6 Avril 2018

Satellite

La constellation de positionnement Galileo progresse depuis l’envoi des premiers satellites FOC -Final Operational Capability – en 2014 et l’ouverture des services en décembre 2016. En 2018, 22 satellites sont présents dans la constellation, qui sera constituée en 2020-21 de 24 satellites FOC actifs en orbite circulaire MEO (Medium Earth Orbit) à 23222km d’altitude en moyenne. Les vaisseaux sont répartis en 3 groupes de 8 satellites actifs + 2 de rechange à des inclinaisons différentes (56°) pour couvrir l’ensemble du globe.
Chacun des satellites diffuse en continu son identité, l’heure précise de son horloge atomique et sa position dans la constellation.

Les satellites Galileo sont nommés après un concours s’adressant aux enfants européens. Les deux premières unités « de série » (FOC) Milena et Doresa décollent en août 2014, mais suite à un défaut sur l’étage supérieur de Soyouz, ne pourront rejoindre l’orbite de Galileo : ces satellites sont utilisés pour des tests et pourront être intégrés à la constellation en 2018.

Les satellites Adam, Anastasia, Alba, Oriana, Andriana et Liene rejoignent l’orbite Galileo en 2015. Ils sont suivis par Danielé, Alizée, Antonianna, Lisa, Kimberley et Tijmen en 2016, puis Nicole, Sofia, Alexandre et Irina en 2017.

Les satellites peuvent être envoyés par paires depuis Kourou sur Soyouz, ou par groupes de quatre unités grâce à Ariane 5 ES. Le premier vol d’Ariane 6 (configuration 62) au service de Galileo aura lieu avec une paire de satellites en 2020.

Un satellite Galileo FOC de première génération (2014-2021) pèse 730kg et mesure presque 15m de long une fois ses panneaux solaires déployés.
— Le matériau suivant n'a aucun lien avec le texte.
(** An extension is its number, the length of its body, and its body. *)
Definition framed (e : Extension) (bs : bytes) : Prop :=
  exists body, bs = write_wire (extension_value e) ++ write_u16 (Z.of_nat (length body)) ++ body
    /\ Z.of_nat (length body) < 65536.

Definition marshals (e : Extension) (bs : bytes) : Prop :=
  Extension_marshal e = Ok bs /\ framed e bs /\ length bs = Extension_size e /\ reads Extension_unmarshal bs e.

Lemma half_twice n : Z.to_nat (2 * Z.of_nat n / 2) = n.
Proof. rewrite Z.mul_comm, Z.div_mul by lia. lia. Qed.

(** The six cases share this form: the body is written after its length, and
    the reader of the kind takes both. *)
Lemma marshals_intro e body :
  Extension_marshal e = Ok (write_wire (extension_value e) ++ write_u16 (Z.of_nat (length body)) ++ body) ->
  Z.of_nat (length body) < 65536 -> Extension_size e = (4 + length body)%nat ->
  reads Extension_unmarshal (write_wire (extension_value e) ++ write_u16 (Z.of_nat (length body)) ++ body) e ->
  exists bs, marshals e bs.
Proof.
  intros Hm Hl Hs Hr. eexists. split_and!; [exact Hm|by exists body| |exact Hr].
  rewrite Hs, !length_app, length_write_wire, length_to_be_bytes. cbn. lia.
Qed.

Lemma server_name_marshals e : Extension_wf (ExtServerName e) -> exists bs, marshals (ExtServerName e) bs.
Proof.
  destruct e as [name]; cbn [Extension_wf esn_server_name]. intros [Hu Hl].
  apply marshals_intro with
    (body := write_u16 (3 + Z.of_nat (length name)) ++ write_u8 0 ++ write_u16 (Z.of_nat (length name)) ++ name).
  - unfold Extension_marshal, ExtensionServerName_marshal. cbv zeta. cbn [esn_server_name].
    rewrite !arith_len by lia. cbn [mbind res_bind extension_value]. rewrite len_as_small by lia.
    repeat f_equal. rewrite !length_app, !length_to_be_bytes. lia.
  - rewrite !length_app, !length_to_be_bytes. lia.
  - rewrite !length_app, !length_to_be_bytes. unfold Extension_size, ExtensionServerName_size. cbn [esn_server_name]. lia.
  - unfold Extension_unmarshal. reads_step. apply reads_bind_ret with (f := ExtServerName).
    rewrite !length_app, !length_to_be_bytes. unfold ExtensionServerName_unmarshal.
    eapply reads_bind; [apply reads_u16; lia|]. eapply reads_bind; [apply reads_u16; lia|]. reads_step.
    eapply reads_bind; [apply reads_u16; lia|]. rewrite Nat2Z.id.
    eapply reads_bind_last; [by apply reads_exact|]. rewrite Hu. apply reads_ret.
Qed.

(** A list of [k]-byte items after its length in bytes, [2 * k] of the two. *)
Lemma counted_list_reads {A} (w : A -> bytes) (p : Rd A) (l : list A) (rest : bytes) {B} (f : list A -> Rd B) y :
  2 * Z.of_nat (length l) < 65536 -> (forall x, x ∈ l -> reads p (w x) x) -> reads (f l) rest y ->
  reads (len ← read_u16; xs ← read_n (Z.to_nat (len / 2)) p; f xs)
    (write_u16 (2 * Z.of_nat (length l)) ++ flat_map w l ++ rest) y.
Proof.
  intros Hl Hp Hf. eapply reads_bind; [apply reads_u16; lia|]. rewrite half_twice.
  eapply reads_bind; [by apply reads_n|exact Hf].
Qed.

(** The three extensions that are a list of two-byte items, written by [w], with
    [tail] after it. *)
Ltac list_extension w l tail :=
  apply marshals_intro with (body := write_u16 (2 * Z.of_nat (length l)) ++ flat_map w l ++ tail);
  rewrite ?length_app, ?(length_flat_map 2) by done; rewrite ?length_to_be_bytes;
  cbv beta iota zeta delta [Extension_marshal ExtensionSupportedEllipticCurves_marshal
    ExtensionSupportedSignatureAlgorithms_marshal ExtensionUseSrtp_marshal
    Extension_size ExtensionSupportedEllipticCurves_size ExtensionSupportedSignatureAlgorithms_size
    ExtensionUseSrtp_size eec_elliptic_curves esa_signature_hash_algorithms eus_protection_profiles];
  [ rewrite twice_len_ok by lia; cbn [mbind res_bind];
    rewrite arith_ok by (unfold in_range; lia); cbn [mbind res_bind length]; rewrite ?app_nil_r;
    repeat f_equal; lia
  | cbn [length]; lia
  | cbn [length]; lia
  | unfold Extension_unmarshal; reads_step; apply reads_bind_ret;
    eapply reads_bind; [apply reads_u16; cbn [length]; lia|]; apply counted_list_reads; [lia| |] ].

Lemma elliptic_curves_marshals e : Extension_wf (ExtSupportedEllipticCurves e) ->
  exists bs, marshals (ExtSupportedEllipticCurves e) bs.
Proof.
  destruct e as [l]; cbn [Extension_wf eec_elliptic_curves]; intros Hl.
  list_extension (write_wire (A := NamedCurve)) l (@nil byte).
  - intros x _. apply reads_wire.
  - apply reads_ret.
Qed.

Lemma signature_algorithms_marshals e : Extension_wf (ExtSupportedSignatureAlgorithms e) ->
  exists bs, marshals (ExtSupportedSignatureAlgorithms e) bs.
Proof.
  destruct e as [l]; cbn [Extension_wf esa_signature_hash_algorithms]; intros Hl.
  list_extension write_signature_hash l (@nil byte).
  - intros x _. apply reads_signature_hash.
  - apply reads_ret.
Qed.

Lemma use_srtp_marshals e : Extension_wf (ExtUseSrtp e) -> exists bs, marshals (ExtUseSrtp e) bs.
Proof.
  destruct e as [l]; cbn [Extension_wf eus_protection_profiles]; intros Hl.
  list_extension (write_wire (A := SrtpProtectionProfile)) l (write_u8 0).
  - intros x _. apply reads_wire.
  - apply (reads_bind_ret _ (fun _ => mkExtensionUseSrtp l) _ 0), reads_u8. lia.
Qed.

Lemma point_formats_marshals e : Extension_wf (ExtSupportedPointFormats e) ->
  exists bs, marshals (ExtSupportedPointFormats e) bs.
Proof.
  destruct e as [l]; cbn [Extension_wf epf_point_formats]; intros [Hl Hn].
  apply marshals_intro with
    (body := write_u8 (Z.of_nat (length l)) ++ flat_map (fun v => write_u8 v) l);
    rewrite ?length_app, ?(length_flat_map 1) by done; rewrite ?length_to_be_bytes.
  - unfold Extension_marshal, ExtensionSupportedPointFormats_marshal. cbv zeta. cbn [epf_point_formats].
    rewrite arith_len by lia. cbn [mbind res_bind]. rewrite len_as_small by lia. repeat f_equal. lia.
  - lia.
  - unfold Extension_size, ExtensionSupportedPointFormats_size. cbn [epf_point_formats]. lia.
  - unfold Extension_unmarshal, ExtensionSupportedPointFormats_unmarshal. reads_step. apply reads_bind_ret.
    eapply reads_bind; [apply reads_u16; lia|]. eapply reads_bind; [apply reads_u8; lia|]. rewrite Nat2Z.id.
    apply reads_bind_ret, reads_n. intros x Hx. apply reads_u8. by apply (proj1 (Forall_forall _ _) Hl).
Qed.

Lemma Extension_marshals e : Extension_wf e -> exists bs, marshals e bs.
Proof.
  destruct e as [e|e|e|e|e|e|e]; intros Hwf.
  - by apply server_name_marshals.
  - by apply elliptic_curves_marshals.
  - by apply point_formats_marshals.
  - by apply signature_algorithms_marshals.
  - by apply use_srtp_marshals.
  - destruct e as [b]. cbn in Hwf. subst b. by apply marshals_intro with (body := []).
  - destruct e as [c]. cbn in Hwf. apply marshals_intro with (body := write_u8 c); [done|cbn; lia|done|].
    unfold Extension_unmarshal, ExtensionRenegotiationInfo_unmarshal. reads_step. apply reads_bind_ret.
    eapply reads_bind; [by apply reads_u16|]. by apply reads_bind_ret, reads_u8.
Qed.

(** * The list of extensions *)
Lemma index_app {A} (l1 l2 : list A) i x : l2 !! i = Some x -> index (E := DtlsError) (l1 ++ l2) (length l1 + i) = Ok x.
Proof. intros H. unfold index. rewrite lookup_app_r by lia. by replace (length l1 + i - length l1)%nat with i by lia; rewrite H. Qed.

Lemma unmarshal_extensions_app fuel pre l bufs :
  Forall2 marshals l bufs -> (length (concat bufs) <= fuel)%nat ->
  unmarshal_extensions fuel (length pre) (pre ++ concat bufs) = Ok l.
Proof.
  intros H. revert fuel pre. induction H as [|e b l bufs (Hm & (body & Hb & Hlt) & Hs & Hr) _ IH]; intros fuel pre Hf.
  { cbn [concat]. rewrite app_nil_r. destruct fuel; cbn [unmarshal_extensions]; by rewrite Nat.ltb_irrefl. }
  assert (length b = (4 + length body)%nat) as Hlen
    by (rewrite Hb, !length_app, length_write_wire, length_to_be_bytes; cbn; lia).
  cbn [concat] in *. rewrite length_app in Hf. destruct fuel as [|fuel]; [lia|]. cbn [unmarshal_extensions].
  rewrite ltb_true by (rewrite !length_app; lia). rewrite drop_app_length, Hr.
  assert (b !! 2%nat = Some (byte_of_u8 (Z.of_nat (length body) / 2 ^ 8))
          /\ b !! 3%nat = Some (byte_of_u8 (Z.of_nat (length body)))) as [H2 H3] by by rewrite Hb.
  rewrite (index_app _ _ 2 (byte_of_u8 (Z.of_nat (length body) / 2 ^ 8)))
    by (rewrite lookup_app_l by lia; exact H2).
  cbn [mbind res_bind]. rewrite (index_app _ _ 3 (byte_of_u8 (Z.of_nat (length body))))
    by (rewrite lookup_app_l by lia; exact H3).
  cbn [mbind res_bind].
  change [byte_of_u8 (Z.of_nat (length body) / 2 ^ 8); byte_of_u8 (Z.of_nat (length body))]
    with (to_be_bytes 2 (Z.of_nat (length body))).
  rewrite from_to_be_bytes, Z.mod_small by (cbn; lia). rewrite Nat2Z.id.
  replace (length pre + (4 + length body))%nat with (length (pre ++ b)) by (rewrite length_app; lia).
  rewrite app_assoc, IH by lia. done.
Qed.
Ils sont conçus pour fonctionner au moins 12 ans en orbite, et assemblés à Brême (Allemagne) par l’entreprise OHB, tandis que la charge utile est assemblée au Royaume Uni par Surrey Satellites Technologies Ltd. Outre les systèmes de bord, le « cœur » de ces vaisseaux est constitué de quatre horloges atomiques à très haute précision. Il s’agit d’un fonctionnement redondant, destiné à assurer la fiabilité et la durée de vie du service et pour éviter d’éventuelles pannes ou erreurs : un satellite n’a besoin que d’une seule horloge active pour fonctionner.

Les horloges de Galileo sont extraordinairement précises :

  • 2 horloges atomiques à maser hydrogène (PHM – Passive Hydrogène Maser) fonctionnent en stimulant un réservoir d’hydrogène super-refroidi à une fréquence précise. Il s’agit du système le plus précis en fonction, toutes constellations de positionnement confondues, avec une dérive estimée en moyenne à une seconde tous les 3 millions d’années.
  • 2 horloges atomiques au Rubinium (RAFS – Rubinium Atomic Frequency Standard) qui utilisent l’état de transition du Rubinium-87 à 6,8GHz pour mesurer le temps. L’une des deux horloges peut à tout moment prendre le relais d’un maser hydrogène.

Enfin, des antennes émettent les signaux sur les différentes bandes de fréquences utilisées par les services de Galileo :

  • E1 (1559-1591MHz).
  • E5a et E5b (1164-1214MHz)
  • E6 (1260-1300MHz)
bpc_galileo_bandes_frequences.jpg

ARNS : Aeronautical radio navigation services
RNSS : Radio navigation satellite services

La pérennisation de Galileo est déjà assurée : l’ESA a d’ores et déjà signé un contrat pour 12 satellites supplémentaires afin de finaliser la constellation et de gérer la transition entre la première et la seconde génération sur la prochaine décennie 2020-2030.